PROBLEM TO SOLVE:
Repeat precisely the span of lines below that opens with the line containing "From Stdlib Require DecimalN." and closes with the line containing "Definition js (s", both included.

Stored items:
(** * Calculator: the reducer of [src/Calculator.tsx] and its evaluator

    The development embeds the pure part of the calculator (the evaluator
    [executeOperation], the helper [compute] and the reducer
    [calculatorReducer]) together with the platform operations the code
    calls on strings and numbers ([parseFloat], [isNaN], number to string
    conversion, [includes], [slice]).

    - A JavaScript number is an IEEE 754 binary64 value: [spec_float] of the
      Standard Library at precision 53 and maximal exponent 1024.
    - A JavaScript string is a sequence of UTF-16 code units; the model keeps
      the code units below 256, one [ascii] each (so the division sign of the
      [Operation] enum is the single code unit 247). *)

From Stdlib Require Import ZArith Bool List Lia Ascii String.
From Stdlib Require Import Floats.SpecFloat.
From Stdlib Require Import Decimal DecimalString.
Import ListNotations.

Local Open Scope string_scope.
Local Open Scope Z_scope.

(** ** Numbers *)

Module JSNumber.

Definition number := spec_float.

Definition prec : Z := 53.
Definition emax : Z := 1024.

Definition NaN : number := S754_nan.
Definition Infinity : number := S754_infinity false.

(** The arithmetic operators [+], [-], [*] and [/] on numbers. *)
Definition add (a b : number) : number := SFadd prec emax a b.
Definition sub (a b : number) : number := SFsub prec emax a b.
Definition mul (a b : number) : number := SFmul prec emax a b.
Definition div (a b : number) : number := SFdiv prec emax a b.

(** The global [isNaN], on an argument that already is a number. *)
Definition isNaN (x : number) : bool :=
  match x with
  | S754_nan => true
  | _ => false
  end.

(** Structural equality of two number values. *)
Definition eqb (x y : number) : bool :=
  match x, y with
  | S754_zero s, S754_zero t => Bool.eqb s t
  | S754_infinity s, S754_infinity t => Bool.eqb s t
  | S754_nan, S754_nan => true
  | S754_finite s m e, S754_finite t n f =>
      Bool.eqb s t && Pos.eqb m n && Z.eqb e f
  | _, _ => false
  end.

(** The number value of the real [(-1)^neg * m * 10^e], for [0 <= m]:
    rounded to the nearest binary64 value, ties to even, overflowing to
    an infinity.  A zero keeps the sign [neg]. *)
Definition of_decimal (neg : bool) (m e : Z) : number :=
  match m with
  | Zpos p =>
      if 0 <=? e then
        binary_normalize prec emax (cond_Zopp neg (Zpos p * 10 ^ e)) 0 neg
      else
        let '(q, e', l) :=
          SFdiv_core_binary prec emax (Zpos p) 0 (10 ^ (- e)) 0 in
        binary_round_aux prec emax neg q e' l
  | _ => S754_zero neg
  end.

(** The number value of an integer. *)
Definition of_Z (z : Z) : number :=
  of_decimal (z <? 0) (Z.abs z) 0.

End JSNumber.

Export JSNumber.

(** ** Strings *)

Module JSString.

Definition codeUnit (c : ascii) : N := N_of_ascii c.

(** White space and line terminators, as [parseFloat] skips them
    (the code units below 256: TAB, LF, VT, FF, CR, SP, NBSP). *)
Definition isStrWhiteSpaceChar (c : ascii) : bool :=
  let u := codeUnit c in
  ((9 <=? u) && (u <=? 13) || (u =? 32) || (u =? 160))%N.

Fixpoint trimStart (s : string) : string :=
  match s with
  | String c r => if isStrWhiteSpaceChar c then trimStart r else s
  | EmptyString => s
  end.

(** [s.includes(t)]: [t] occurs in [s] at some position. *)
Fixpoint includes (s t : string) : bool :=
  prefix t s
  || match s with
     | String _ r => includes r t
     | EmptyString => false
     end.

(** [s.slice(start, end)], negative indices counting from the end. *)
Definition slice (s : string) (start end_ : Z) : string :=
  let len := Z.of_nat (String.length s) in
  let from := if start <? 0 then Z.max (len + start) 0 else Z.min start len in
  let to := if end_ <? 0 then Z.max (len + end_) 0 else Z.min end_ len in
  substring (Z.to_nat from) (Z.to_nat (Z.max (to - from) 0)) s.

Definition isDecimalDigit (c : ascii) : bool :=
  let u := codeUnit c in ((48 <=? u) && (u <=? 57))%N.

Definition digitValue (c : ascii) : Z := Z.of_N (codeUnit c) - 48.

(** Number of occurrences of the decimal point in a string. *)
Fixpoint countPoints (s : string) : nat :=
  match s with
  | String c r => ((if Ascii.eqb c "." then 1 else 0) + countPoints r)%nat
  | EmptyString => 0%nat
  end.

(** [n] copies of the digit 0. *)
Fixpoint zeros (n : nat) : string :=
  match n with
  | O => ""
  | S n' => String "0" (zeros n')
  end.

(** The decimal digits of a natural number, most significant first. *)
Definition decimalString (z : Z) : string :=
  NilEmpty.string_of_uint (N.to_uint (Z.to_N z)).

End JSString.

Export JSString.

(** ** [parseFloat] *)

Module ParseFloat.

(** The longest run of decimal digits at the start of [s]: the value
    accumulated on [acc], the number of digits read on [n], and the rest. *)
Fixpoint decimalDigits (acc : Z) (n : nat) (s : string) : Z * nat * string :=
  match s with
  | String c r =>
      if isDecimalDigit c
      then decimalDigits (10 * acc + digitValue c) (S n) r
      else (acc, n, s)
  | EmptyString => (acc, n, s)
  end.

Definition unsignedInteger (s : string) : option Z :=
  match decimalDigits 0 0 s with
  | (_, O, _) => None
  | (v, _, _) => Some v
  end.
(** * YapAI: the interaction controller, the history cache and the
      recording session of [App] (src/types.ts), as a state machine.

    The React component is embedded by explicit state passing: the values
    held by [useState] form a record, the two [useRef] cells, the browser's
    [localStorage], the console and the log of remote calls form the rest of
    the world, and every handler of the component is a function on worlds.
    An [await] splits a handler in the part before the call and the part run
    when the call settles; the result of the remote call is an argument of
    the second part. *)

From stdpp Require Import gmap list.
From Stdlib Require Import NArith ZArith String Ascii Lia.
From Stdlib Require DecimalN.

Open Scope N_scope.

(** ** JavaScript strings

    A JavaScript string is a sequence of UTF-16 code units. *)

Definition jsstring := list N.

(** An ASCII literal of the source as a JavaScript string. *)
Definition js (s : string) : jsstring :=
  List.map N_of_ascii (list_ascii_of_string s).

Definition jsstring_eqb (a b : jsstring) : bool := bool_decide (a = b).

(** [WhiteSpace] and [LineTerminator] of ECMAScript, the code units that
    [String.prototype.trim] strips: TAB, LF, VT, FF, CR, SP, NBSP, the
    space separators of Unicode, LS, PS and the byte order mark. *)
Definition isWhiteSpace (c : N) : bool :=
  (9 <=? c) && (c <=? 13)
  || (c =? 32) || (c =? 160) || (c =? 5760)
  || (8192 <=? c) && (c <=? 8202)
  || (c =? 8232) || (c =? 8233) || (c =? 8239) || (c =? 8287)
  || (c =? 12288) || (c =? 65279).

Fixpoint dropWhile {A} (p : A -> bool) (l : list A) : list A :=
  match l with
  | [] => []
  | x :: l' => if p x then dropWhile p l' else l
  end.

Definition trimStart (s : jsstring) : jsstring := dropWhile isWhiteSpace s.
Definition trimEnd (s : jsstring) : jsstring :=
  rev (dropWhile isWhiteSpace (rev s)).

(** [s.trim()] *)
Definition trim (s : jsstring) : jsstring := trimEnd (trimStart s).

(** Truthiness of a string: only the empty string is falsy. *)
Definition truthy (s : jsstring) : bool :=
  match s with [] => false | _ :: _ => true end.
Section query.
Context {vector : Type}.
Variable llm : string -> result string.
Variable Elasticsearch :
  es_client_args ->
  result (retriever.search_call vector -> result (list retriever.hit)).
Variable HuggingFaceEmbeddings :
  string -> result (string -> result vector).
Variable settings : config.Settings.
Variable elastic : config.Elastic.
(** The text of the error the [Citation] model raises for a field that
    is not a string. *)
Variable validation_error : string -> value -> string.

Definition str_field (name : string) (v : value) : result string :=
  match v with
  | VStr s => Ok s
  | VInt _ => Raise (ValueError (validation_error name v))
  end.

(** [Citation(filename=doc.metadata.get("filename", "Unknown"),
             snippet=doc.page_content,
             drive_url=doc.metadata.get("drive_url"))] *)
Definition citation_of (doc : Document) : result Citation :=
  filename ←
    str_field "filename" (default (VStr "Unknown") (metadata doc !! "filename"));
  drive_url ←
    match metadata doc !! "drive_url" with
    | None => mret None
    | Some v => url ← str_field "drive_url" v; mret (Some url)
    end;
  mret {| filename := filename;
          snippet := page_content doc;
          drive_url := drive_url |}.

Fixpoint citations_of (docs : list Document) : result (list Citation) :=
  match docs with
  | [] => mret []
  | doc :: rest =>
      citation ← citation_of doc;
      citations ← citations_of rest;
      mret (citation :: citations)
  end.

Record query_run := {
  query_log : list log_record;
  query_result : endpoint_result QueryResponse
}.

RESPONSE TO THE TASK:
From Stdlib Require DecimalN.

Open Scope N_scope.

(** ** JavaScript strings

    A JavaScript string is a sequence of UTF-16 code units. *)

Definition jsstring := list N.

(** An ASCII literal of the source as a JavaScript string. *)
Definition js (s : string) : jsstring :=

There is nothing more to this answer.